Children with PKU can not process phenylalanine, an amino acid of the protein, so that phenylalanine accumulates in the blood causing brain damage and mental retardation. This disease is caused by a recessive gene when a situation of aa homozygotes occurs. Where p is the allele frequency of the healthy allele and q the "defective", calculate the incidence of aa combination carriers.
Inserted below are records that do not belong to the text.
(* ===== verification/Turn.v ===== *)
(** * Turn: turn coordination plans ([human_centered/turn.rs])

    The plan that orders the responses and actions of one turn.  Its two graph
    algorithms are in [Graph]; here they run on contract references. *)

From stdpp Require Import base list gmap fin_sets relations sorting strings.
From Stdlib Require Import NArith Lia.
From S2P Require Import Prelude Text Json Crates Common Contract Guards Graph.
Import TurnCoordination.

Inductive TurnGateKindV1 : Type :=
| UserAuthorization | UserInput | PolicyApproval | HumanApprover | GDependency.
#[export] Instance gate_kind_eq_dec : EqDecision TurnGateKindV1.
Proof. solve_decision. Defined.
#[export] Instance gate_kind_json : ToJson TurnGateKindV1 := fun k =>
  Str (txt match k with
  | UserAuthorization => "user_authorization" | UserInput => "user_input"
  | PolicyApproval => "policy_approval" | HumanApprover => "human_approver"
  | GDependency => "dependency" end).
#[export] Instance gate_kind_json_inj : JsonInj TurnGateKindV1.
Proof. by intros [] [] [=]. Qed.

Module TurnDependencyEdgeV1.
Record t := mk { before : ContractRef; after : ContractRef }.
Section with_crates.
Context {C : Crates}.
#[global] Instance to_json : ToJson t := fun e =>
  Obj [(txt "before", Json.to_json (before e)); (txt "after", Json.to_json (after e))].
#[global] Instance json_inj {L : CratesLaws} : JsonInj t.
Proof. solve_json_inj. Qed.
End with_crates.
Definition pair (e : t) : ContractRef * ContractRef := (before e, after e).
End TurnDependencyEdgeV1.

Module TurnGateV1.
Record t := mk {
  gate_kind : TurnGateKindV1;
  required_before : ContractRef;
  policy_ref : option ReferenceV1.t;
}.
Section with_crates.
Context {C : Crates}.
#[global] Instance to_json : ToJson t := fun g =>
  Obj [(txt "gate_kind", Json.to_json (gate_kind g));
       (txt "required_before", Json.to_json (required_before g));
       (txt "policy_ref", Json.to_json (policy_ref g))].
#[global] Instance json_inj {L : CratesLaws} : JsonInj t.
Proof. solve_json_inj. Qed.
End with_crates.
End TurnGateV1.

Inductive TurnFailurePolicyV1 : Type :=
| ReportOnly | ReportAndOfferRecovery | CompensateThenReport | Escalate.
#[export] Instance failure_policy_json : ToJson TurnFailurePolicyV1 := fun p =>
  Str (txt match p with
  | ReportOnly => "report_only" | ReportAndOfferRecovery => "report_and_offer_recovery"
  | CompensateThenReport => "compensate_then_report" | Escalate => "escalate" end).
#[export] Instance failure_policy_json_inj : JsonInj TurnFailurePolicyV1.
Proof. by intros [] [] [=]. Qed.

Inductive TurnProgressPolicyV1 : Type := Silent | AcknowledgeOnly | StreamStatus.
#[export] Instance progress_policy_json : ToJson TurnProgressPolicyV1 := fun p =>
  Str (txt match p with
  | Silent => "silent" | AcknowledgeOnly => "acknowledge_only" | StreamStatus => "stream_status" end).
#[export] Instance progress_policy_json_inj : JsonInj TurnProgressPolicyV1.
Proof. by intros [] [] [=]. Qed.

Module TurnCoordinationPlanV1.
Record t := mk {
  metadata : Metadata;
  mode : TurnCoordinationModeV1;
  response_refs : list ContractRef;
  action_refs : list ContractRef;
  dependencies : list TurnDependencyEdgeV1.t;
  gates : list TurnGateV1.t;
  failure_policy : TurnFailurePolicyV1;
  progress_policy : TurnProgressPolicyV1;
  rationale : text;
  record_digest : text;
}.

Definition set_record_digest (d : text) (c : t) : t :=
  mk (metadata c) (mode c) (response_refs c) (action_refs c) (dependencies c) (gates c)
    (failure_policy c) (progress_policy c) (rationale c) d.

Definition edges (c : t) : list (ContractRef * ContractRef) :=
  map TurnDependencyEdgeV1.pair (dependencies c).
Definition known_refs (c : t) : gset ContractRef := list_to_set (response_refs c ++ action_refs c).

(** The body of [for edge in &self.dependencies]. *)
Definition check_edge (c : t) (edge : TurnDependencyEdgeV1.t) : Checked unit :=
  _ ← HumanCenteredContractRefV1.validate (TurnDependencyEdgeV1.before edge);
  _ ← HumanCenteredContractRefV1.validate (TurnDependencyEdgeV1.after edge);
  reject (TurnDependencyEdgeV1.before edge == TurnDependencyEdgeV1.after edge)
         || negb (bool_decide (TurnDependencyEdgeV1.before edge ∈ known_refs c))
         || negb (bool_decide (TurnDependencyEdgeV1.after edge ∈ known_refs c))
    with InvalidDependency;
  Ok tt.

Definition authorizes (gate : TurnGateV1.t) : bool := TurnGateV1.gate_kind gate == UserAuthorization.

(** The body of [for gate in &self.gates]. *)
Definition check_gate (c : t) (gate : TurnGateV1.t) : Checked unit :=
  _ ← HumanCenteredContractRefV1.validate (TurnGateV1.required_before gate);
  reject negb (bool_decide (TurnGateV1.required_before gate ∈ known_refs c)) with InvalidDependency;
  reject authorizes gate && (HumanCenteredContractRefV1.kind (TurnGateV1.required_before gate) != KAction)
    with InvalidDependency;
  Ok tt.

Section with_crates.
Context {C : Crates}.

Definition digest_input (c : t) : Value :=
  Arr [Json.to_json (metadata c); Json.to_json (mode c); Json.to_json (response_refs c);
       Json.to_json (action_refs c); Json.to_json (dependencies c); Json.to_json (gates c);
       Json.to_json (failure_policy c); Json.to_json (progress_policy c);
       Json.to_json (rationale c)].

Definition validate (c : t) : Checked unit :=
  _ ← HumanCenteredContractMetadataV1.validate (metadata c);
  reject HumanCenteredContractMetadataV1.contract_kind (metadata c) != KTurnCoordination
    with ContractKindMismatch;
  _ ← validate_required_text (rationale c);
  reject is_nil (response_refs c)
         || existsb (fun reference => HumanCenteredContractRefV1.kind reference != KResponse)
              (response_refs c)
         || existsb (fun reference => HumanCenteredContractRefV1.kind reference != KAction)
              (action_refs c)
    with InvalidContract;
  let action_mode := mode c != RespondOnly in
  reject eqb action_mode (is_nil (action_refs c)) with InvalidContract;
  let confirmation_mode := mode c == RespondThenConfirmThenAct in
  let has_authorization_gate := existsb authorizes (gates c) in
  reject negb (eqb confirmation_mode has_authorization_gate) with InvalidContract;
  reject existsb (fun reference =>
           negb (contains reference (HumanCenteredContractMetadataV1.dependency_refs (metadata c))))
           (elements (known_refs c))
    with InvalidDependency;
  _ ← for_each (check_edge c) (dependencies c);
  reject negb (dependency_graph_is_acyclic (known_refs c) (edges c)) with InvalidDependency;
  _ ← for_each (check_gate c) (gates c);
  reject confirmation_mode
         && existsb (fun action =>
              negb (existsb (fun gate =>
                authorizes gate && (TurnGateV1.required_before gate == action)) (gates c)))
              (action_refs c)
    with InvalidDependency;
  let response_before_action :=
    match mode c with
    | RespondThenAct | RespondThenConfirmThenAct | AcknowledgeThenRun => true
    | _ => false
    end in
  reject response_before_action
         && existsb (fun action =>
              negb (existsb (fun response => dependency_path_exists response action (edges c))
                      (response_refs c)))
              (action_refs c)
    with InvalidDependency;
  reject (mode c == ActThenRespond)
         && existsb (fun response =>
              negb (existsb (fun action => dependency_path_exists action response (edges c))
                      (action_refs c)))
              (response_refs c)
    with InvalidDependency;
  check_record_digest "turn-coordination-plan-v1" digest_input record_digest c.

Definition issue (metadata : Metadata) (mode : TurnCoordinationModeV1)
    (response_refs action_refs : list ContractRef) (dependencies : list TurnDependencyEdgeV1.t)
    (gates : list TurnGateV1.t) (failure_policy : TurnFailurePolicyV1)
    (progress_policy : TurnProgressPolicyV1) (rationale : text) : Checked t :=
  seal "turn-coordination-plan-v1" digest_input set_record_digest validate
    (mk metadata mode response_refs action_refs dependencies gates failure_policy progress_policy
       rationale []).

Definition record_ref : t -> Checked ContractRef :=
  name_contract KTurnCoordination metadata record_digest validate.

#[global] Instance to_json : ToJson t := fun c =>
  Obj [(txt "metadata", Json.to_json (metadata c)); (txt "mode", Json.to_json (mode c));
   (txt "response_refs", Json.to_json (response_refs c));
   (txt "action_refs", Json.to_json (action_refs c));
   (txt "dependencies", Json.to_json (dependencies c)); (txt "gates", Json.to_json (gates c));
   (txt "failure_policy", Json.to_json (failure_policy c));
   (txt "progress_policy", Json.to_json (progress_policy c));
   (txt "rationale", Json.to_json (rationale c));
   (txt "record_digest", Json.to_json (record_digest c))].

#[global] Instance contract : Contract t := {
  contract_kind_of := KTurnCoordination;
  contract_domain := "turn-coordination-plan-v1";
  contract_metadata := metadata;
  contract_record_digest := record_digest;
  with_record_digest := set_record_digest;
  contract_digest_input := digest_input;
  contract_validate := validate;
  contract_record_ref := record_ref;
}.
#[global] Instance contract_laws : ContractLaws t.
Proof.
  split; [|done|done|].
  - intros c H. cbn in H. unfold validate in H. solve_contract_valid.
  - intros L [] [] _ _ H E. cbn in H, E. unfold digest_input in H. solve_digest_inj H.
Qed.
End with_crates.
End TurnCoordinationPlanV1.

Section turn_theorems.
Context {C : Crates}.
Import TurnCoordinationPlanV1.

Lemma checked_edges_within c :
  Forall (fun e => check_edge c e = Ok tt) (dependencies c) -> within (known_refs c) (edges c).
Proof.
  unfold within, edges. rewrite Forall_fmap. intros H. eapply Forall_impl; [exact H|].
  intros e He. unfold check_edge in He. inv_ok.
  rewrite !orb_false_iff, !negb_false_iff, !bool_decide_true_iff in *. cbn. tauto.
Qed.

(** In an accepted plan the dependencies form a partial order on the plan's
    own responses and actions; when the mode puts a response first, every
    action waits for some response, and when it puts the action first every
    response waits for some action; in confirmation mode every action has a user
    authorization gate before it, and in every other mode there is no such
    gate; and a plan that only responds contains no action. *)
Theorem accepted_plan_orders_the_turn c :
  validate c = Ok tt ->
  acyclic (edges c) /\
  (forall x y, edge_of (edges c) x y -> x ∈ response_refs c ++ action_refs c /\
                                        y ∈ response_refs c ++ action_refs c) /\
  (mode c = RespondThenAct \/ mode c = RespondThenConfirmThenAct \/ mode c = AcknowledgeThenRun ->
     forall a, a ∈ action_refs c -> exists r, r ∈ response_refs c /\ tc (edge_of (edges c)) r a) /\
  (mode c = ActThenRespond ->
     forall r, r ∈ response_refs c -> exists a, a ∈ action_refs c /\ tc (edge_of (edges c)) a r) /\
  (mode c = RespondThenConfirmThenAct ->
     forall a, a ∈ action_refs c -> exists g, g ∈ gates c /\
       TurnGateV1.gate_kind g = UserAuthorization /\ TurnGateV1.required_before g = a) /\
  (mode c <> RespondThenConfirmThenAct ->
     forall g, g ∈ gates c -> TurnGateV1.gate_kind g <> UserAuthorization) /\
  (mode c = RespondOnly <-> action_refs c = []) /\
  (forall r, r ∈ response_refs c ++ action_refs c ->
     r ∈ HumanCenteredContractMetadataV1.dependency_refs (metadata c)).
Proof.
  unfold validate. intros H.
  apply bind_unit_Ok in H as [_ H]. apply reject_Ok in H as [_ H].
  apply bind_unit_Ok in H as [_ H]. apply reject_Ok in H as [_ H].
  apply reject_Ok in H as [Hmode H]. apply reject_Ok in H as [Hconf H].
  apply reject_Ok in H as [Hknown H]. apply bind_unit_Ok in H as [Hedges H].
  apply reject_Ok in H as [Hgraph H]. apply bind_unit_Ok in H as [_ H].
  apply reject_Ok in H as [Hgates H]. apply reject_Ok in H as [Hfirst H].
  apply reject_Ok in H as [Hlast _].
  apply for_each_Ok, checked_edges_within in Hedges. apply negb_false_iff in Hgraph.
  rewrite acyclic_iff in Hgraph by done.
  assert (forall (P : ContractRef -> ContractRef -> bool) xs ys,
    existsb (fun x => negb (existsb (P x) ys)) xs = false ->
    forall x, x ∈ xs -> exists y, y ∈ ys /\ P x y = true) as Hex.
  { intros P xs ys Hf x Hx. rewrite existsb_false, Forall_forall in Hf. apply Hf in Hx.
    apply negb_false_iff, existsb_true, Exists_exists in Hx. done. }
  split; [done|]. split; [|split; [|split; [|split; [|split; [|split]]]]].
  - intros x y Hxy. unfold within in Hedges. rewrite Forall_forall in Hedges.
    apply Hedges in Hxy. unfold known_refs in Hxy. by rewrite !elem_of_list_to_set in Hxy.
  - intros Hm a Ha. assert (existsb (fun action => negb (existsb (fun response =>
      dependency_path_exists response action (edges c)) (response_refs c))) (action_refs c) = false) as Hf.
    { destruct Hm as [Hm|[Hm|Hm]]; by rewrite Hm in Hfirst. }
    destruct (Hex (fun a r => dependency_path_exists r a (edges c)) _ _ Hf a Ha) as (r & Hr & Hp).
    exists r. by rewrite path_exists_iff in Hp.
  - intros Hm r Hr. rewrite Hm in Hlast. rewrite bool_decide_eq_true_2 in Hlast by done.
    destruct (Hex (fun r a => dependency_path_exists a r (edges c)) _ _ Hlast r Hr) as (a & Ha & Hp).
    exists a. by rewrite path_exists_iff in Hp.
  - intros Hm a Ha. rewrite Hm, bool_decide_eq_true_2 in Hgates by done. cbn [andb] in Hgates.
    rewrite existsb_false, Forall_forall in Hgates. apply Hgates in Ha.
    apply negb_false_iff, existsb_true, Exists_exists in Ha as (g & Hg & Ha). exists g.
    unfold authorizes in Ha. by rewrite andb_true_iff, !bool_decide_true_iff in Ha.
  - intros Hm g Hg Hk. rewrite (bool_decide_eq_false_2 (mode c = _)) in Hconf by done.
    apply negb_false_iff, eqb_prop in Hconf. symmetry in Hconf.
    rewrite existsb_false, Forall_forall in Hconf. apply Hconf in Hg.
    unfold authorizes in Hg. by rewrite bool_decide_false_iff in Hg.
  - rewrite eqb_false_iff in Hmode.
    destruct (bool_decide_reflect (mode c = RespondOnly)), (action_refs c); cbn in Hmode; naive_solver.
  - intros r Hr. rewrite existsb_false, Forall_forall in Hknown.
    specialize (Hknown r). rewrite elem_of_elements in Hknown. unfold known_refs in Hknown.
    rewrite elem_of_list_to_set, negb_false_iff, contains_true in Hknown. auto.
Qed.
End turn_theorems.

Module TurnSample.
Import Toy.
Definition issued : Checked TurnCoordinationPlanV1.t :=
  let r := Sample.ref KResponse 12 in let a := Sample.ref KAction 13 in
  TurnCoordinationPlanV1.issue (Sample.metadata KTurnCoordination 14 [r; a]) RespondThenConfirmThenAct
    [r] [a] [TurnDependencyEdgeV1.mk r a] [TurnGateV1.mk UserAuthorization a None] ReportOnly Silent
    (txt "confirm before acting").
Definition plan : TurnCoordinationPlanV1.t :=
  Eval vm_compute in match issued with Ok c => c | Err _ =>
    TurnCoordinationPlanV1.mk (Sample.metadata KTurnCoordination 14 []) RespondOnly [] [] [] [] Escalate
      Silent [] [] end.
End TurnSample.

Lemma accepted_plan_orders_the_turn_witness :
  TurnCoordinationPlanV1.validate (C:=Toy.crates) TurnSample.plan = Ok tt /\
  acyclic (TurnCoordinationPlanV1.edges TurnSample.plan) /\
  TurnCoordinationPlanV1.mode TurnSample.plan = RespondThenConfirmThenAct.
Proof.
  assert (TurnCoordinationPlanV1.validate (C:=Toy.crates) TurnSample.plan = Ok tt) as Hv
    by (vm_compute; reflexivity).
  split; [exact Hv|]. split; [|reflexivity].
  apply (accepted_plan_orders_the_turn (C:=Toy.crates) TurnSample.plan Hv).
Defined.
If we make a cross of two carriers Aa, where it remains hidden recessive gene, the genotypes obtained in the next generation will be:

AA (p ) Aa (pq)
Aa (pq) aa (q )

The three genotypes AA: Aa: aa appear in a relation p : 2pq: q . If we add, we obtain the unit:

p + 2pq + q = (p + q) = 1.

The frequency of patients with PKU genotyping is a 0.0001, a value corresponding to q . The frequency q gene to be the square root of 0.0001, ie, 0.01. The disease has an incidence of 1 in 10,000, but the gene frequency is 100 times, 1 100. Genes are found in a frequency pair Aa

2pq = 2q (1 - q) = 2 0.01 (1 - 0.01) = 0.0198.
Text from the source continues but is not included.